(** * go-radx DICOM code generators: a shallow embedding

    The repository ships three build-time Python scripts:
    - [dicom/tag/generate_tag_values.py]   (tag dictionary, JSON input),
    - [dicom/uid/generate_uid_definitions.py] (UID registry, DocBook XML input),
    - [dicom/uid/generate_uid_constants.py] (UID constants, re-reads the registry).

    This development embeds their functions as Rocq functions and proves
    properties of the embedded code.

    Text is modelled as [string] over ASCII code points: the Python predicates
    and case mappings used by the scripts ([str.isdigit], [str.lower],
    [str.split], the regular-expression classes \w and \s) are Unicode aware,
    and the definitions below are their restriction to code points below 128.
    All statements are about this ASCII fragment; [ascii_text] says so where a
    statement ranges over arbitrary names.

    Input and output are explicit: a run takes the outcome of the retrieval
    as an argument and returns the contents of the artifact file. *)

From Stdlib Require Import ZArith List String Ascii Bool Lia.
From Stdlib Require Import Sorting.Sorted Sorting.Permutation.
From stdpp Require Import base gmap strings list.

Set Warnings "-register-all".
Local Open Scope string_scope.
Local Open Scope Z_scope.

(** ** Exceptions and results *)

Inductive exn : Type :=
  | ValueError      (* int() on a malformed literal, table not found *)
  | KeyError        (* dict subscript on a missing key *)
  | IndexError      (* list subscript out of range *)
  | URLError        (* urllib could not retrieve the document *)
  | DecodeError     (* the payload is not JSON / not well-formed XML *)
  | SystemExit      (* sys.exit(1) *)
  | UnicodeEncodeError.  (* print() of a text that sys.stdout cannot encode *)

Inductive result (A : Type) : Type :=
  | Ok (a : A)
  | Raise (e : exn).
Arguments Ok {A} a.
Arguments Raise {A} e.

Definition bind {A B} (r : result A) (k : A -> result B) : result B :=
  match r with
  | Ok a => k a
  | Raise e => Raise e
  end.

Notation "'let!' x ':=' r 'in' k" := (bind r (fun x => k))
  (at level 10, x name, r at level 100, k at level 200).

(** ** Python text primitives (ASCII) *)

Module Py.

Definition code (c : ascii) : nat := nat_of_ascii c.

Definition between (lo hi : nat) (c : ascii) : bool :=
  (Nat.leb lo (code c)) && (Nat.leb (code c) hi).

Definition is_ascii (c : ascii) : bool := Nat.ltb (code c) 128.

(* str.isspace / \s / str.split() / str.strip(): TAB LF VT FF CR, FS GS RS US, SPACE *)
Definition is_space (c : ascii) : bool :=
  between 9 13 c || between 28 31 c || Nat.eqb (code c) 32.

Definition is_digit (c : ascii) : bool := between 48 57 c.
Definition is_upper (c : ascii) : bool := between 65 90 c.
Definition is_lower (c : ascii) : bool := between 97 122 c.
Definition is_alpha (c : ascii) : bool := is_upper c || is_lower c.
Definition is_alnum (c : ascii) : bool := is_alpha c || is_digit c.

(* \w : alphanumeric or underscore *)
Definition is_word (c : ascii) : bool := is_alnum c || Nat.eqb (code c) 95.

Definition lower_char (c : ascii) : ascii :=
  if is_upper c then ascii_of_nat (code c + 32) else c.
Definition upper_char (c : ascii) : ascii :=
  if is_lower c then ascii_of_nat (code c - 32) else c.

Fixpoint smap (f : ascii -> ascii) (s : string) : string :=
  match s with
  | EmptyString => EmptyString
  | String c s' => String (f c) (smap f s')
  end.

———

### Instructions to follow
Lines containing the word "over": copy every one of them from the records above.

### Written response
    Text is modelled as [string] over ASCII code points: the Python predicates
    statement ranges over arbitrary names.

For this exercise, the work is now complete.